Lifestyle Appeal Meets Investor Logic
The surge in yields is rippling through the market as the city’s property values have stabilised after last year’s steep escalation. Many local agents are reporting queues at rental open homes along the Esplanade in Burleigh and around Chevron Island, as demand outpaces new supply. For landlords, the equation is compelling: the average two-bedroom in central Surfers Paradise now commands $700 per week, up 12% since July 2023, according to SQM Research. Gross yields in Burleigh Heads and Broadbeach now hover between 4.5% and 5.5%, outstripping every mainland capital except Darwin.
This latest data lands at a time when the broader national market is wobbling, with Melbourne sellers ditching auctions and investor confidence wavering in Sydney’s inner west. But on the Gold Coast, rising net migration and a revival in short-stay bookings are keeping rents and yields high. Ray White Surfers Paradise reported its highest winter rental occupancy since 2016 this month. Tourism, after a long COVID-era lag, has also charged back, with local accommodation providers listing record mid-year bookings, boosting interest in Airbnb and holiday lending across Main Beach.
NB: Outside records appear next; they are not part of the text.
(** * Tic Tac Toe (React front end): game logic and controller

    A shallow embedding of [src/tic_tac_toe_frontend/src/App.js]:
    the board evaluator [calculateWinner], the helper [emptyIndices],
    the move advisor [computeAIMove], and the [App] component with its
    state, event handlers and effects.

    Conventions.
    - A board is a JavaScript array, modelled as a list of cells.  A cell
      is [Null], a mark, or [Undefined]: what a read yields past the end of
      the array or at a hole left by a write past the end.
    - [Math.random()] is a rational number in the half-open unit interval,
      given as a fraction [numer / denom] with [numer < denom]; the product
      with a length and [Math.floor] are computed exactly.
    - Score counters are natural numbers.
    - The component is a state machine.  An event handler or a timeout
      callback requests state updates; React applies them together,
      renders, and runs each effect whose dependency list changed since
      the effect last ran, the cleanup of the previous run first; updates
      requested by an effect lead to another render.  An event is handled
      to the end before the next one arrives.  The host keeps the pending
      timeouts in a table under fresh identifiers; a timeout can fire at
      any moment while it is in the table. *)

From Stdlib Require Import String List Arith Bool Lia.
Import ListNotations.

(* ================================================================== *)
(** ** Cells and arrays *)

Inductive mark : Type := X | O.

Inductive cell : Type :=
| Undefined
| Null
| Mk (m : mark).

Definition mark_eqb (a b : mark) : bool :=
  match a, b with
  | X, X | O, O => true
  | _, _ => false
  end.

(** JavaScript's [===] on the values a cell can hold. *)
Definition cell_eqb (a b : cell) : bool :=
  match a, b with
  | Undefined, Undefined => true
  | Null, Null => true
  | Mk m, Mk n => mark_eqb m n
  | _, _ => false
  end.

(** Truthiness: a non-empty string is truthy, [null] and [undefined]
    are falsy. *)
Definition truthy (c : cell) : bool :=
  match c with
  | Mk _ => true
  | _ => false
  end.

Definition Board := list cell.

(** [squares[i]] *)
Definition get (squares : Board) (i : nat) : cell := nth i squares Undefined.

(** [copy[i] = v]: replaces the element in range; past the end the array
    grows and the skipped positions are holes. *)
Fixpoint array_set (a : Board) (i : nat) (v : cell) : Board :=
  match a, i with
  | _ :: rest, 0 => v :: rest
  | x :: rest, S j => x :: array_set rest j v
  | [], 0 => [v]
  | [], S j => Undefined :: array_set [] j v
  end.

(** [Array(9).fill(null)] *)
Definition emptyBoard : Board := repeat Null 9.

(* ================================================================== *)
(** ** Board evaluator *)

Definition Line := (nat * nat * nat)%type.

Definition LINES : list Line :=
  [ (0, 1, 2); (3, 4, 5); (6, 7, 8);   (* rows *)
    (0, 3, 6); (1, 4, 7); (2, 5, 8);   (* cols *)
    (0, 4, 8); (2, 4, 6) ].            (* diags *)

Record Outcome : Type := mkOutcome { winner : cell; line : list nat }.

(** The test of the loop body:
    [squares[a] && squares[a] === squares[b] && squares[a] === squares[c]] *)
Definition lineTest (squares : Board) (l : Line) : bool :=
  let '(a, b, c) := l in
  truthy (get squares a)
  && cell_eqb (get squares a) (get squares b)
  && cell_eqb (get squares a) (get squares c).

(** The [for ... of] loop over a list of lines, with its early return. *)
Fixpoint scanLines (ls : list Line) (squares : Board) : Outcome :=
  match ls with
  | [] => mkOutcome Null []
  | (a, b, c) :: rest =>
      if lineTest squares (a, b, c)
      then mkOutcome (get squares a) [a; b; c]
      else scanLines rest squares
  end.

Definition calculateWinner (squares : Board) : Outcome :=
  scanLines LINES squares.

(* ================================================================== *)
(** ** Empty cells *)

(** [squares.map((v, idx) => (v ? null : idx)).filter((v) => v !== null)].
    [map] keeps a hole a hole and [filter] drops holes, so the indices that
    survive are those of the [Null] cells (an array built by the program
    never stores [undefined] itself). *)
Fixpoint emptyFrom (idx : nat) (squares : Board) : list nat :=
  match squares with
  | [] => []
  | Null :: rest => idx :: emptyFrom (S idx) rest
  | _ :: rest => emptyFrom (S idx) rest
  end.

Definition emptyIndices (squares : Board) : list nat := emptyFrom 0 squares.

(* ================================================================== *)
(** ** Move advisor *)

(** A result of [Math.random()]. *)
Record draw : Type := mkDraw {
  numer : nat;
  denom : nat;
  in_unit : (numer <? denom) = true
}.

(** [Math.floor(Math.random() * n)] *)
Definition floorTimes (r : draw) (n : nat) : nat := (numer r * n) / denom r.

(** [available.includes(i)] *)
Definition includes (l : list nat) (i : nat) : bool := existsb (Nat.eqb i) l.

(** The local closure [tryMove] of [computeAIMove]. *)
Definition tryMove (squares : Board) (idx : nat) (m : mark) : bool :=
  let copy := array_set squares idx (Mk m) in
  cell_eqb (winner (calculateWinner copy)) (Mk m).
Crunching the Numbers: Where Investors Are Winning
Recent CoreLogic figures show a median Gold Coast dwelling price of $856,000 as of June 2026, a marginal 2% slide from the March peak. But rents have moved in the opposite direction. In Miami and Mermaid Beach, rental listings can expect as many as 40 inquiries within hours, according to local management firm First National Broadbeach. Apartment yields in these pockets are now returning $34,000 to $38,400 annually for sub-$800,000 units, not including short-term premium bookings.
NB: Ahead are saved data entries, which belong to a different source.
Lemma index_neg_1_nonempty {A : Type} (l : list A) :
  l <> [] -> exists x, index_neg l 1 = Ok x /\ nth_error l (pred (List.length l)) = Some x.
Proof.
  destruct (rev l) as [|x r] eqn:E.
  - intros H. destruct H. apply (f_equal (@rev A)) in E.
    now rewrite rev_involutive in E.
  - intros _. exists x. unfold index_neg. rewrite E. split; [reflexivity|].
    apply (f_equal (@rev A)) in E. rewrite rev_involutive in E. subst l. simpl.
    rewrite length_app. simpl. rewrite Nat.add_1_r. simpl.
    rewrite nth_error_app2 by lia. now rewrite Nat.sub_diag.
Qed.

Lemma nth_error_append {A : Type} (l : list A) (x : A) (i : nat) :
  nth_error (append l x) i =
    if Nat.ltb i (List.length l) then nth_error l i
    else if Nat.eqb i (List.length l) then Some x else None.
Proof.
  unfold append. destruct (Nat.ltb_spec i (List.length l)) as [H|H].
  - now apply nth_error_app1.
  - rewrite nth_error_app2 by lia. destruct (Nat.eqb_spec i (List.length l)) as [E|E].
    + subst. now rewrite Nat.sub_diag.
    + destruct (i - List.length l)%nat as [|n] eqn:D; [lia|]. simpl. now destruct n.
Qed.

Lemma length_append {A : Type} (l : list A) (x : A) :
  List.length (append l x) = Datatypes.S (List.length l).
Proof. unfold append. rewrite length_app. simpl. lia. Qed.

Lemma for_each_related {A St : Type} (body : A -> St -> result St) (R : St -> St -> Prop) :
  (forall s, R s s) ->
  (forall s1 s2 s3, R s1 s2 -> R s2 s3 -> R s1 s3) ->
  forall (P : A -> Prop),
  (forall x s s', P x -> body x s = Ok s' -> R s s') ->
  forall l s s', Forall P l -> for_each body l s = Ok s' -> R s s'.
Proof.
  intros Rrefl Rtrans P Hbody l; induction l as [|x l IH]; intros s s' HP H; simpl in H.
  - injection H as <-. apply Rrefl.
  - apply bind_Ok in H as (s1 & H1 & H2). inversion HP; subst.
    eapply Rtrans; [eapply Hbody; eassumption | eapply IH; eassumption].
Qed.

(** ** What the statements of the engine change and what they leave alone *)

Section EngineFacts.

Variable S : Type.
Variable exec : evaluator S.
Variable port : Pop.Port S.

Implicit Types self : Metaheuristic S.

Lemma same_config_refl self : same_config self self.
Proof. repeat split. Qed.

Lemma same_config_trans (s1 s2 s3 : Metaheuristic S) :
  same_config s1 s2 -> same_config s2 s3 -> same_config s1 s3.
Proof. unfold same_config. intuition congruence. Qed.

Lemma same_history_refl self : same_history self self.
Proof. repeat split. Qed.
Vacancy rates paint the same story: PropTrack data lists an average vacancy at just 0.7% citywide, and under 0.4% in Southport. It’s not just ocean-facing units that are in demand, either. New villa developments on Christine Avenue in Robina and townhouses near Pacific Fair have sold out pre-completion, luring investors with rental yields sitting at 5.1% and above.
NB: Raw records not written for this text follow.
(** * The AdEx neuron ensemble of [models/nodes/aEIF.py]

    A shallow embedding of the class [aEIF]: its constructor, the Euler
    update [updateVar], the spike protocol [_spikes_eval], one call of
    the object ([__call__], the step of the simulation) and the driver at
    the end of the module.

    Conventions of the embedding.
    - A Python float (and a NumPy float64) is read as a real number: the
      arithmetic is exact, rounding and overflow are left out.
    - NumPy does not raise when an array is divided by zero: the quotients
      are inf, -inf or nan, and the arithmetic carries them on.  The
      intermediate arrays of the model hold such values ([float64]), so that
      what the code raises after such a division, the model raises.  The
      attributes of the model's object hold real numbers: where the code
      assigns an array with inf or nan to an attribute and goes on, the model
      ends with [NonFinite], which is no outcome of the code.
    - A NumPy array of one dimension is a list; an operation on two arrays
      follows NumPy's broadcasting rule and raises [ValueError] when the
      shapes do not agree.
    - The counters are a NumPy array of [dtype=int]: 64-bit signed integers,
      an integer in [Z] with the wrap-around written where the code adds.  A
      Python integer that meets such an array is converted to its type, and
      NumPy raises [OverflowError] when it does not fit.
    - The object is mutable and its methods raise: a method is a function
      from the object's attributes to an outcome and the attributes as they
      are when the method returns or raises.
    - The base class [Neurons] (module [base_Mod]) is not among the files
      of the repository that this development reads; its constructor is
      modelled from the specification. *)

From Stdlib Require Import Reals Lra Lia ZArith String.
From stdpp Require Import base decidable option list.

#[local] Open Scope R_scope.

(** * The program *)

(** ** Real numbers: decidable comparisons, Python's [round], 64-bit integers *)

#[global] Instance Rlt_decision (x y : R) : Decision (x < y) := Rlt_dec x y.

#[global] Instance Rgt_decision (x y : R) : Decision (x > y) := Rgt_dec x y.

#[global] Instance Rge_decision (x y : R) : Decision (x >= y) := Rge_dec x y.

#[global] Instance Req_decision : EqDecision R := Req_dec_T.

#[global] Instance R_inhabited : Inhabited R := populate 0.

(** [round(x)] of a float: the nearest integer, a tie goes to the even one. *)
Definition py_round (x : R) : Z :=
  let f := Zfloor x in
  let r := x - IZR f in
  if decide (r < 1 / 2) then f
  else if decide (r > 1 / 2) then (f + 1)%Z
  else if Z.even f then f else (f + 1)%Z.

(** [int(x)] of a float: the integer towards zero. *)
Definition py_int (x : R) : Z :=
  if decide (0 <= x) then Zfloor x else Zceil x.

(** The counters are an array of [dtype=int], 64-bit signed integers. *)
Definition wrap64 (z : Z) : Z :=
  ((z + 2 ^ 63) mod 2 ^ 64 - 2 ^ 63)%Z.

(** ** Outcomes *)

Inductive exn : Set :=
| ValueError            (* shapes that do not broadcast, a negative dimension *)
| IndexError            (* an index outside the array *)
| ZeroDivisionError     (* a Python number divided by zero *)
| AttributeError        (* an attribute read before it was assigned *)
| OverflowError         (* a Python integer too large for an int64 array *)
| InvalidConfiguration. (* the constructor's refusal *)

(** What a computation comes to: a value, an exception, or [NonFinite] where
    the model cannot follow the code, which goes on with inf or nan in an
    attribute. *)
Inductive result (A : Type) : Type :=
| Ok (x : A)
| Raise (e : exn)
| NonFinite.

Arguments Ok {A} x.
Arguments Raise {A} e.
Arguments NonFinite {A}.

#[global] Instance result_ret : MRet result := fun _ x => Ok x.

#[global] Instance result_bind : MBind result := fun _ _ f r =>
  match r with
  | Ok x => f x
  | Raise e => Raise e
  | NonFinite => NonFinite
  end.

(** [x / y] on Python numbers. *)
Definition py_div (x y : R) : result R :=
  if decide (y = 0) then Raise ZeroDivisionError else Ok (x / y).

(** A Python integer as the operand of an [int64] array. *)
Definition int64_of_int (z : Z) : result Z :=
  if decide (- 2 ^ 63 <= z < 2 ^ 63)%Z then Ok z else Raise OverflowError.

(** ** Floats that are not real numbers *)

(** An element of an intermediate array: a real number, or one of the three
    values that a division by zero leaves. *)
Inductive float64 : Type :=
| Fin (x : R)
| PInf
| NInf
| NaN.

(** The arithmetic of IEEE 754 on these values, rounding left out. *)
Definition fl_add (x y : float64) : float64 :=
  match x, y with
  | Fin a, Fin b => Fin (a + b)
  | NaN, _ | _, NaN => NaN
  | PInf, NInf | NInf, PInf => NaN
  | PInf, _ | _, PInf => PInf
  | NInf, _ | _, NInf => NInf
  end.

Definition fl_sub (x y : float64) : float64 :=
  match x, y with
  | Fin a, Fin b => Fin (a - b)
  | NaN, _ | _, NaN => NaN
  | PInf, PInf | NInf, NInf => NaN
  | PInf, _ | _, NInf => PInf
  | NInf, _ | _, PInf => NInf
  end.

(** An infinity times a real number: the sign of the product, nan at zero. *)
Definition fl_scale (a : R) (inf_ : float64) : float64 :=
  if decide (0 < a) then inf_
  else if decide (a < 0) then
    match inf_ with PInf => NInf | NInf => PInf | _ => NaN end
  else NaN.

Definition fl_mul (x y : float64) : float64 :=
  match x, y with
  | Fin a, Fin b => Fin (a * b)
  | NaN, _ | _, NaN => NaN
  | Fin a, PInf | PInf, Fin a => fl_scale a PInf
  | Fin a, NInf | NInf, Fin a => fl_scale a NInf
  | PInf, PInf | NInf, NInf => PInf
  | PInf, NInf | NInf, PInf => NInf
  end.

(** [np.exp] *)
Definition fl_exp (x : float64) : float64 :=
  match x with
  | Fin a => Fin (exp a)
  | PInf => PInf
  | NInf => Fin 0
  | NaN => NaN
  end.

(** A real number of an array divided by a Python number. *)
Definition fl_div (x y : R) : float64 :=
  if decide (y = 0) then
    if decide (0 < x) then PInf else if decide (x < 0) then NInf else NaN
  else Fin (x / y).

Definition real_of (x : float64) : option R :=
  match x with Fin a => Some a | _ => None end.

(** ** One-dimensional arrays *)

Section NumPy.

Context {A B D : Type}.

(** An elementwise operation on two arrays: equal lengths, or one of the
    two of length one, which is then repeated. *)
Definition broadcast (f : A -> B -> D) (xs : list A) (ys : list B)
  : result (list D) :=
  if decide (length xs = length ys) then Ok (zip_with f xs ys)
  else match xs, ys with
       | [x], _ => Ok (fmap (f x) ys)
       | _, [y] => Ok (fmap (fun x => f x y) xs)
       | _, _ => Raise ValueError
       end.

(** [np.where(mask)] on one dimension: the indices that hold [True],
    in increasing order. *)
Definition np_where (mask : list bool) : list nat :=
  filter (fun i => mask !! i = Some true) (seq 0 (length mask)).

(** [xs[idx]], the elements at the indices of an index array. *)
Definition getitem (xs : list A) (idx : list nat) : result (list A) :=
  match mapM (fun i => xs !! i) idx with
  | Some vs => Ok vs
  | None => Raise IndexError
  end.

(** The store behind [xs[idx] = ...], once the indices are checked. *)
Definition put_all (xs : list A) (idx : list nat) (vs : list A) : list A :=
  foldl (fun acc iv => <[iv.1 := iv.2]> acc) xs (zip idx vs).

(** [xs[idx] = v], one value for every index. *)
Definition setitem_scalar (xs : list A) (idx : list nat) (v : A)
  : result (list A) :=
  if decide (Forall (fun i => (i < length xs)%nat) idx)
  then Ok (put_all xs idx (replicate (length idx) v))
  else Raise IndexError.

(** [xs[idx] = vs], an array of values: as many as indices, or one. *)
Definition setitem (xs : list A) (idx : list nat) (vs : list A)
  : result (list A) :=
  if decide (length vs = length idx) then
    if decide (Forall (fun i => (i < length xs)%nat) idx)
    then Ok (put_all xs idx vs) else Raise IndexError
  else match vs with
       | [v] => setitem_scalar xs idx v
       | _ => Raise ValueError
       end.

End NumPy.

(** An array divided by a Python number: NumPy does not raise on zero, it
    warns, and the quotients are inf, -inf or nan. *)
Definition np_div (xs : list R) (y : R) : list float64 :=
  fmap (fun x => fl_div x y) xs.

(** An array on its way into an attribute.  The object of the model holds
    real numbers: with inf or nan in the array the code goes on and the model
    ends. *)
Definition reals (xs : list float64) : result (list R) :=
  match mapM real_of xs with
  | Some rs => Ok rs
  | None => NonFinite
  end.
Industry watchers pin much of this on the ongoing influx of downsizers making the move from Sydney and Melbourne, many opting for apartment living in established enclaves. The City of Gold Coast’s new short-term rental policy, due to take effect in September, is expected to further tighten supply in Surfers and Main Beach as some properties shift from the holiday to the long-term market, likely underpinning further rent rises into summer.
Next Steps for Investors and Locals
With the Gold Coast’s reputation as a lifestyle capital continuing to lure buyers and renters alike, experts caution that returns may remain strong at least through the end of this financial year. Local property managers recommend carefully reviewing suburb-by-suburb vacancy rates and gross yield statistics before making a new investment.
While popular suburbs like Burleigh Heads and Broadbeach are enjoying the largest uplift, adjacent neighbourhoods such as Varsity Lakes and Labrador, with slightly lower entry prices, are drawing in savvy buyers looking to maximize percentage returns.
The city council’s tightening of regulations around new apartment developments—from imposed setbacks in Palm Beach to stricter parking provisions in Southport—may slow new supply, but for existing landlords, it spells the likelihood of continued low vacancies and robust rental competition. For investors on the Gold Coast, the message from this year’s data is clear: yields are up, competition is fierce, and the lifestyle dividend remains as strong as ever.